DATA FOR ANALYSIS:
Lemma delete_range_script (d : list Z) (t : T) (count i : nat) (s : state) :
  data s = d -> root s = shrunk lib d t i ->
  let s' := for_range count i (delete_step lib e) s in
  root s' = shrunk lib d t (i + count) /\
  trace s' =
    trace s ++ flat_map (delete_calls lib (opt_flags_verify e) d t) (seq i count).
Proof.
  revert i s. induction count as [| c IH]; intros i s Hd Hr; simpl.
  - rewrite Nat.add_0_r, app_nil_r. auto.
  - destruct (StressorFacts.delete_step_spec lib e i s)
      as ((Hd1 & _) & Hr1 & _).
    destruct (IH (S i) (delete_step lib e i s)) as (Hr2 & Ht2).
    + rewrite Hd1. exact Hd.
    + rewrite Hr1, Hd, Hr. reflexivity.
    + rewrite Nat.add_succ_r. split; [exact Hr2 |].
      rewrite Ht2, delete_step_script, Hd, Hr.
      unfold delete_calls at 2, delete_answer.
      rewrite <- app_assoc. reflexivity.
Qed.

(** ** The cycle *)

(** A cycle whose populate phase completed, after that phase. *)
Lemma cycle_after_populate (s s1 : state) (m : nat) :
  populate lib e (n e) 0 (set_root (null_root lib) s) = Done s1 ->
  m <= n e ->
  (forall j, j < m -> stressing_flag e (flag_calls s + j) = true) ->
  (m < n e -> stressing_flag e (flag_calls s + m) = false) ->
  exists s',
    cycle lib e s = Done s' /\
    data s' = data s1 /\
    root s' = shrunk lib (data s1) (root s1) (n e) /\
    counter s' = S (counter s) /\
    mwc_calls s' = mwc_calls s1 /\
    flag_calls s' = flag_calls s + S m /\
    trace s' =
      trace s1 ++
      flat_map (lookup_calls lib (opt_flags_verify e) (data s1) (root s1))
        (seq 0 m) ++
      [Ev_keep_stressing_flag (stressing_flag e (flag_calls s + m))] ++
      flat_map (delete_calls lib (opt_flags_verify e) (data s1) (root s1))
        (seq 0 (n e)) ++
      [Ev_inc_counter].
Proof.
  intros H Hm Hgo Hstop.
  destruct (StressorFacts.populate_done lib e _ _ _ _ H)
    as (Hc1 & Hf1 & _).
  simpl in Hc1, Hf1. rewrite <- Hf1 in Hgo, Hstop.
  set (looked := find_phase lib e (n e) 0 s1).
  destruct (StressorFacts.find_phase_frame lib e (n e) 0 s1)
    as (Hd2 & Hr2 & Hc2 & Hm2 & _).
  destruct (StressorFacts.find_phase_outline lib e (n e) 0 m s1 Hm Hgo Hstop)
    as (Hf2 & _).
  pose proof (find_phase_script (n e) 0 m s1 Hm Hgo Hstop) as Ht2.
  fold looked in Hd2, Hr2, Hc2, Hm2, Hf2, Ht2.
  destruct (StressorFacts.delete_range_spec lib e (n e) 0 looked)
    as ((Hd3 & Hc3 & Hm3 & _ & Hf3 & _) & _).
  destruct (delete_range_script (data s1) (root s1) (n e) 0 looked Hd2 Hr2)
    as (Hr3 & Ht3).
  exists (inc_counter (delete_phase lib e looked)).
  split; [unfold cycle; rewrite H; reflexivity |].
  unfold delete_phase. cbn [data root counter mwc_calls flag_calls inc_counter emit].
  split; [congruence |]. split; [exact Hr3 |].
  split; [rewrite Hc3, Hc2, Hc1; reflexivity |].
  split; [congruence |].
  split; [rewrite Hf3, Hf2, Hf1; lia |].
  unfold trace at 1. simpl.
  change (rev (log (for_range (n e) 0 (delete_step lib e) looked)))
    with (trace (for_range (n e) 0 (delete_step lib e) looked)).
  rewrite Ht3, Ht2, Hf1, <- !app_assoc. reflexivity.
Qed.


(** ** The loop *)


(** ** What the calls after the populate phase read *)

Lemma lookup_calls_reads (v : bool) (ks : list Z) (t : T) (l : list nat) :
  Forall (reads lib ks t) (flat_map (lookup_calls lib v ks t) l) /\
  tdelete_calls (flat_map (lookup_calls lib v ks t) l) = [].
Proof.
  induction l as [| j l [IH1 IH2]]; [split; [constructor | reflexivity] |].
  cbn [flat_map]. rewrite StressorFacts.tdelete_calls_app, IH2.
  assert (Hrep : Forall (reads lib ks t)
                   (if v then lookup_reports ks j (tfind lib ks j t) else []) /\
                 tdelete_calls
                   (if v then lookup_reports ks j (tfind lib ks j t) else [])
                 = []).
  { destruct v; [| split; [constructor | reflexivity]].
    unfold lookup_reports. destruct (tfind lib ks j t) as [p |].
    - destruct (decide (deref ks p = deref ks j));
        (split; [repeat constructor | reflexivity]).
    - split; [repeat constructor | reflexivity]. }
  destruct Hrep as [Hr1 Hr2]. unfold lookup_calls. split.
  - apply Forall_app. split; [| exact IH1].
    constructor; [exact I |]. constructor; [reflexivity | exact Hr1].
  - cbn [app]. change (tdelete_calls (?a :: ?b :: ?r)) with (tdelete_calls r).
    rewrite Hr2. reflexivity.
Qed.

Lemma delete_calls_reads (v : bool) (ks : list Z) (t : T) (i k : nat) :
  Forall (reads lib ks t) (flat_map (delete_calls lib v ks t) (seq i k)) /\
  tdelete_calls (flat_map (delete_calls lib v ks t) (seq i k)) = seq i k.
Proof.
  revert i. induction k as [| k IH]; intros i;
    [split; [constructor | reflexivity] |].
  destruct (IH (S i)) as [IH1 IH2]. cbn [seq flat_map].
  rewrite StressorFacts.tdelete_calls_app, IH2.
  assert (Hrep : Forall (reads lib ks t)
                   (if v then delete_reports i (delete_answer lib ks t i)
                    else []) /\
                 tdelete_calls
                   (if v then delete_reports i (delete_answer lib ks t i)
                    else []) = []).
  { destruct v; [| split; [constructor | reflexivity]].
    unfold delete_reports. destruct (delete_answer lib ks t i);
      (split; [repeat constructor | reflexivity]). }
  destruct Hrep as [Hr1 Hr2]. unfold delete_calls. split.
  - apply Forall_app. split; [| exact IH1].
    constructor; [reflexivity | exact Hr1].
  - change (tdelete_calls (Ev_tdelete i ?a :: ?r))
      with (i :: tdelete_calls r).
    rewrite Hr2. reflexivity.
Qed.

End Run.

End Script.

(** * Main results *)

Import Key Stressor.

Lemma NoDup_fmap_inj_on {A B : Type} (f : A -> B) (l : list A) (x y : A) :
  NoDup (f <$> l) -> x ∈ l -> y ∈ l -> f x = f y -> x = y.
Proof.
  induction l as [| a l IH]; [set_solver |].
  rewrite fmap_cons, NoDup_cons. intros [Hnotin Hnd] Hx Hy Hf.
  apply elem_of_cons in Hx as [-> | Hx]; apply elem_of_cons in Hy as [-> | Hy].
  - reflexivity.
  - exfalso. apply Hnotin. rewrite Hf. apply list_elem_of_fmap_2, Hy.
  - exfalso. apply Hnotin. rewrite <- Hf. apply list_elem_of_fmap_2, Hx.
  - apply IH; assumption.
Qed.

Lemma rounds_increments (n0 : nat) (rounds : list (list event)) :
  Forall (round_events n0) rounds ->
  increments (concat rounds) = length rounds.
Proof.
  intros H. induction H as [| r rounds (cyc & b & -> & Hcyc) _ IH];
    [reflexivity |].
  simpl. rewrite !StressorFacts.increments_app, IH.
  rewrite (StressorFacts.cycle_events_increments _ _ Hcyc). reflexivity.
Qed.

(** The buffer a completed populate phase leaves behind. *)
Lemma populate_buffer {T : Type} (lib : search_h T) (e : env) (s s1 : state) :
  length (data s) = n e ->
  populate lib e (n e) 0 s = Done s1 ->
  data s1 = generated_key e (mwc_calls s) <$> seq 0 (n e).
Proof.
  intros Hlen H.
  destruct (StressorFacts.populate_done lib e _ _ _ _ H)
    as (_ & _ & _ & _ & _ & Hl & Hin & _).
  apply list_eq. intros j. rewrite list_lookup_fmap.
  destruct (decide (j < n e)) as [Hj | Hj].
  - rewrite Hin by lia. rewrite lookup_seq_lt by lia. simpl.
    unfold generated_key. rewrite Nat.sub_0_r. reflexivity.
  - rewrite lookup_ge_None_2 by lia.
    rewrite lookup_ge_None_2 by (rewrite length_seq; lia). reflexivity.
Qed.
(** * PSOldGen: sizing, resize visibility, allocation pretouch and block iteration

    A shallow embedding of [src/hotspot/share/gc/parallel/psOldGen.cpp].
    Values of type [size_t] and [HeapWord*] are 64-bit machine words, kept
    as [Z] in the range [0, 2^64) with the wrap-around written out.  A
    [HeapWord*] is the byte address it holds; pointer arithmetic scales by
    [HeapWordSize].

    State is passed explicitly: every operation takes the generation and
    returns the generation it leaves behind, together with its result.
    The collaborators that are not part of this file (virtual space, object
    space, object-start index, card table, counters) are kept as the part
    of their state the generation reads back.  Assertions, lock ownership
    checks, logging and the diagnostic delay of [expand_for_allocate] have
    no effect on that state and are left out; [guarantee] and
    [vm_exit_during_initialization] end the construction with [None]. *)

From Stdlib Require Import ZArith List Bool Lia.
Import ListNotations.
Local Open Scope Z_scope.

(** ** Machine words *)

Definition word_bits : Z := 64.
Definition word_modulus : Z := 2 ^ word_bits.
Definition max_uintx : Z := word_modulus - 1.

(** Reduction of an integer to a [size_t]. *)
Definition wrap (x : Z) : Z := x mod word_modulus.

Definition in_word (x : Z) : Prop := 0 <= x < word_modulus.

PROBLEM TO SOLVE:
Everything above from the line containing "(** ** The cycle *)" through the line containing "mwc_calls s' = mwc_calls s1 /\" must be copied exactly. Nothing outside that range belongs in the answer.

RESPONSE TO THIS TASK:
(** ** The cycle *)

(** A cycle whose populate phase completed, after that phase. *)
Lemma cycle_after_populate (s s1 : state) (m : nat) :
  populate lib e (n e) 0 (set_root (null_root lib) s) = Done s1 ->
  m <= n e ->
  (forall j, j < m -> stressing_flag e (flag_calls s + j) = true) ->
  (m < n e -> stressing_flag e (flag_calls s + m) = false) ->
  exists s',
    cycle lib e s = Done s' /\
    data s' = data s1 /\
    root s' = shrunk lib (data s1) (root s1) (n e) /\
    counter s' = S (counter s) /\
    mwc_calls s' = mwc_calls s1 /\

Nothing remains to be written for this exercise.